● **Dataset entries**

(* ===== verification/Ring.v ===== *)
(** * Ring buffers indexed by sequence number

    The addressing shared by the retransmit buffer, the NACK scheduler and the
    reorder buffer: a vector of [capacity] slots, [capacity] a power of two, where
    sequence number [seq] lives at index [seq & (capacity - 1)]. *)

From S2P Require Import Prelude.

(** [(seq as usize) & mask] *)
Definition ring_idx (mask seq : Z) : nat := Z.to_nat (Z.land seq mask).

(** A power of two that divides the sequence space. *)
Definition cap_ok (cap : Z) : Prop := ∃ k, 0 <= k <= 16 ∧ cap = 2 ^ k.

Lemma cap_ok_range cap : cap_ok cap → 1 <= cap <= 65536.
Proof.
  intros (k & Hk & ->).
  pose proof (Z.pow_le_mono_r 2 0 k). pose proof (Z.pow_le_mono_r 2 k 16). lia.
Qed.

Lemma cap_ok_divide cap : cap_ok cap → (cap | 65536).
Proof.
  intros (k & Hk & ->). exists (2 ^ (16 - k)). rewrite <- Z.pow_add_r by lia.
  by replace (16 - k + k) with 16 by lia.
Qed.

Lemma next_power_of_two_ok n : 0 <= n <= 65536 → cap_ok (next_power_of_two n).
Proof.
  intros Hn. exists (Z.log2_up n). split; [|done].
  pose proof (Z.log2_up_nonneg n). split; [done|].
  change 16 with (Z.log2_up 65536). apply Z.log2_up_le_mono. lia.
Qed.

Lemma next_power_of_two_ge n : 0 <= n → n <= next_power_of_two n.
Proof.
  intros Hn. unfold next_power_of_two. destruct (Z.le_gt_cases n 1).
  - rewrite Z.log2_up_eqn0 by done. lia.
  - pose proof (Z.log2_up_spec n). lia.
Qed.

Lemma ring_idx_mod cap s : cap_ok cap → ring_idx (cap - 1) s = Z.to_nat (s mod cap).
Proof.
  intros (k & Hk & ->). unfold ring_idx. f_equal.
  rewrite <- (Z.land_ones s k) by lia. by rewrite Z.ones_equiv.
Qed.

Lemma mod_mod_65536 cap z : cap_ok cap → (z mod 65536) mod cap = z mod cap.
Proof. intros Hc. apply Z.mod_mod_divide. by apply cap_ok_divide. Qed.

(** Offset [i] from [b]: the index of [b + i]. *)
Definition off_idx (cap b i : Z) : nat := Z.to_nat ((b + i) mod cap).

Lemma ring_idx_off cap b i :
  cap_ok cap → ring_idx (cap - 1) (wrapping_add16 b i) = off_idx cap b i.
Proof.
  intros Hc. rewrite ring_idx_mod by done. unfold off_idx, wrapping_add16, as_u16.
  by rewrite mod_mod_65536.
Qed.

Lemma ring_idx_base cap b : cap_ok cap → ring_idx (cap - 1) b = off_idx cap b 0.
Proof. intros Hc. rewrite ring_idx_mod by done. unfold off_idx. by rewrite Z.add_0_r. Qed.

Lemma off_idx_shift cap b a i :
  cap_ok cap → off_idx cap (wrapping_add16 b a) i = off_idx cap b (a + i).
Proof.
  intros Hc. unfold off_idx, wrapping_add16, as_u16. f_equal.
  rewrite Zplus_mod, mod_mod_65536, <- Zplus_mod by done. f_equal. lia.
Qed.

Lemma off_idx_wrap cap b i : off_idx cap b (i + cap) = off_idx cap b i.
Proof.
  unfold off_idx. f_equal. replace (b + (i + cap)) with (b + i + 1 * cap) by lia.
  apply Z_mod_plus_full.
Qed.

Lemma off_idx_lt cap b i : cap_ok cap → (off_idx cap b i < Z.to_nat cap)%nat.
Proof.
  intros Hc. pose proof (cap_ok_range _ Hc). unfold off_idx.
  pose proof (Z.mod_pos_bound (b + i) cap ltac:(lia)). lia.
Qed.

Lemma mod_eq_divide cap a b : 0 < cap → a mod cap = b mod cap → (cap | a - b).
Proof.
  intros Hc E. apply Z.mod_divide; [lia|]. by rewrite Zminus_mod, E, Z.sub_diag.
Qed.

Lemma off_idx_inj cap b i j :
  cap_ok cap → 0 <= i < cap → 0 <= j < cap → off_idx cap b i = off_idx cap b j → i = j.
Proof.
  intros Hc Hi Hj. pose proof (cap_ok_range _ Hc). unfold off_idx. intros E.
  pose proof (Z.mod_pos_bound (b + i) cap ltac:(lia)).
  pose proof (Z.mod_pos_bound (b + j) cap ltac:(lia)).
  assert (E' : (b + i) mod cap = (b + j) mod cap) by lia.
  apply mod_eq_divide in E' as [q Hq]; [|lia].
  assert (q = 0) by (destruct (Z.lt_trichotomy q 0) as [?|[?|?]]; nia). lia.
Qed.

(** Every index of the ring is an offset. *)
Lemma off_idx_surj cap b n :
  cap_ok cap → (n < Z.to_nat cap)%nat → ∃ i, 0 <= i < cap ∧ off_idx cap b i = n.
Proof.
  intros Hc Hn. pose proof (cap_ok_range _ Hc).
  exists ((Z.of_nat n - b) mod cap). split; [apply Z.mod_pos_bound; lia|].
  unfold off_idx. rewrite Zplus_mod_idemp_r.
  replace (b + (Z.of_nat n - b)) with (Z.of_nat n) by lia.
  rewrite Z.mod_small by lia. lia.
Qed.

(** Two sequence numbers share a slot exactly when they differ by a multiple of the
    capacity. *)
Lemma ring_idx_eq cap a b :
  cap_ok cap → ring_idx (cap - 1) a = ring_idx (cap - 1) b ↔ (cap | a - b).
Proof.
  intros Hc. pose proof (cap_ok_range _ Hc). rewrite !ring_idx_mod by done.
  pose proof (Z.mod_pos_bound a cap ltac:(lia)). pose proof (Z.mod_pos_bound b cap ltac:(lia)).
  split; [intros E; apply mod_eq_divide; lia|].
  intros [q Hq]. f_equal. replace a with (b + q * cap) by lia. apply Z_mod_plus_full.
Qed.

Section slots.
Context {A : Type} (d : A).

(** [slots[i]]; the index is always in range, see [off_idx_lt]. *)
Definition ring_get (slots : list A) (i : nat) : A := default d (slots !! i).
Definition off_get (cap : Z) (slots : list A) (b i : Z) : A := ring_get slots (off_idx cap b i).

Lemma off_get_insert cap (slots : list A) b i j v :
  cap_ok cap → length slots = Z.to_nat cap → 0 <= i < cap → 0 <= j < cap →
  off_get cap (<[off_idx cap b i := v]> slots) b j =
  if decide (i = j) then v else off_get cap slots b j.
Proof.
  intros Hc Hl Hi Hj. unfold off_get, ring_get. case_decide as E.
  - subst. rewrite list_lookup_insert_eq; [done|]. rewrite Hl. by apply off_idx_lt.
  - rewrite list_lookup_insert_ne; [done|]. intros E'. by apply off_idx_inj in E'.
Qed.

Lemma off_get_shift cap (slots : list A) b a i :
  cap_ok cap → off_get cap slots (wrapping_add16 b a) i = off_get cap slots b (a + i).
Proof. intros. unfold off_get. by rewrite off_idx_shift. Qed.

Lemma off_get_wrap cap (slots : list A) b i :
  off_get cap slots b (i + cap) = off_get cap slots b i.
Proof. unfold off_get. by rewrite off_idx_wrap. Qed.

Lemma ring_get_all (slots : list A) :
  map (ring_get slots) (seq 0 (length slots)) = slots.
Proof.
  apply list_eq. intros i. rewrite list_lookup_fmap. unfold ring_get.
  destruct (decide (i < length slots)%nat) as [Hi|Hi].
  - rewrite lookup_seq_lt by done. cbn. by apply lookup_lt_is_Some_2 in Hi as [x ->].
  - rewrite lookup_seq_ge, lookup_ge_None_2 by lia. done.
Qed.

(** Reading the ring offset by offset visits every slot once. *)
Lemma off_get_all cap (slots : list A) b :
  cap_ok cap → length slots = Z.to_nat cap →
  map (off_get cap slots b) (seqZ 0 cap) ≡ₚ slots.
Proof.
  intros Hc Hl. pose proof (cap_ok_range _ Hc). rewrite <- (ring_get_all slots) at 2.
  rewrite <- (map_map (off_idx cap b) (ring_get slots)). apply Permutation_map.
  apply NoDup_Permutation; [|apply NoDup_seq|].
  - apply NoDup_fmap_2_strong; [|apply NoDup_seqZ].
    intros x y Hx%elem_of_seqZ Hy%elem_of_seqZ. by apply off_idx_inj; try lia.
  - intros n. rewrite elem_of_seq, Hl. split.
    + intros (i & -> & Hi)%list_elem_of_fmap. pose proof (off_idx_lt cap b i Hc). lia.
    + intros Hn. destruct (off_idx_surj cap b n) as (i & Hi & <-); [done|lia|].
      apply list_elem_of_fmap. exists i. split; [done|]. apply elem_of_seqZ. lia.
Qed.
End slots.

● **WHAT THE TASK REQUIRES**
Only the lines from the one that contains "Lemma off_get_all cap" to the end of the data should be output, exactly as they appear.

● **REPLY TO THE EXERCISE**
Lemma off_get_all cap (slots : list A) b :
  cap_ok cap → length slots = Z.to_nat cap →
  map (off_get cap slots b) (seqZ 0 cap) ≡ₚ slots.
Proof.
  intros Hc Hl. pose proof (cap_ok_range _ Hc). rewrite <- (ring_get_all slots) at 2.
  rewrite <- (map_map (off_idx cap b) (ring_get slots)). apply Permutation_map.
  apply NoDup_Permutation; [|apply NoDup_seq|].
  - apply NoDup_fmap_2_strong; [|apply NoDup_seqZ].
    intros x y Hx%elem_of_seqZ Hy%elem_of_seqZ. by apply off_idx_inj; try lia.
  - intros n. rewrite elem_of_seq, Hl. split.
    + intros (i & -> & Hi)%list_elem_of_fmap. pose proof (off_idx_lt cap b i Hc). lia.
    + intros Hn. destruct (off_idx_surj cap b n) as (i & Hi & <-); [done|lia|].
      apply list_elem_of_fmap. exists i. split; [done|]. apply elem_of_seqZ. lia.
Qed.
End slots.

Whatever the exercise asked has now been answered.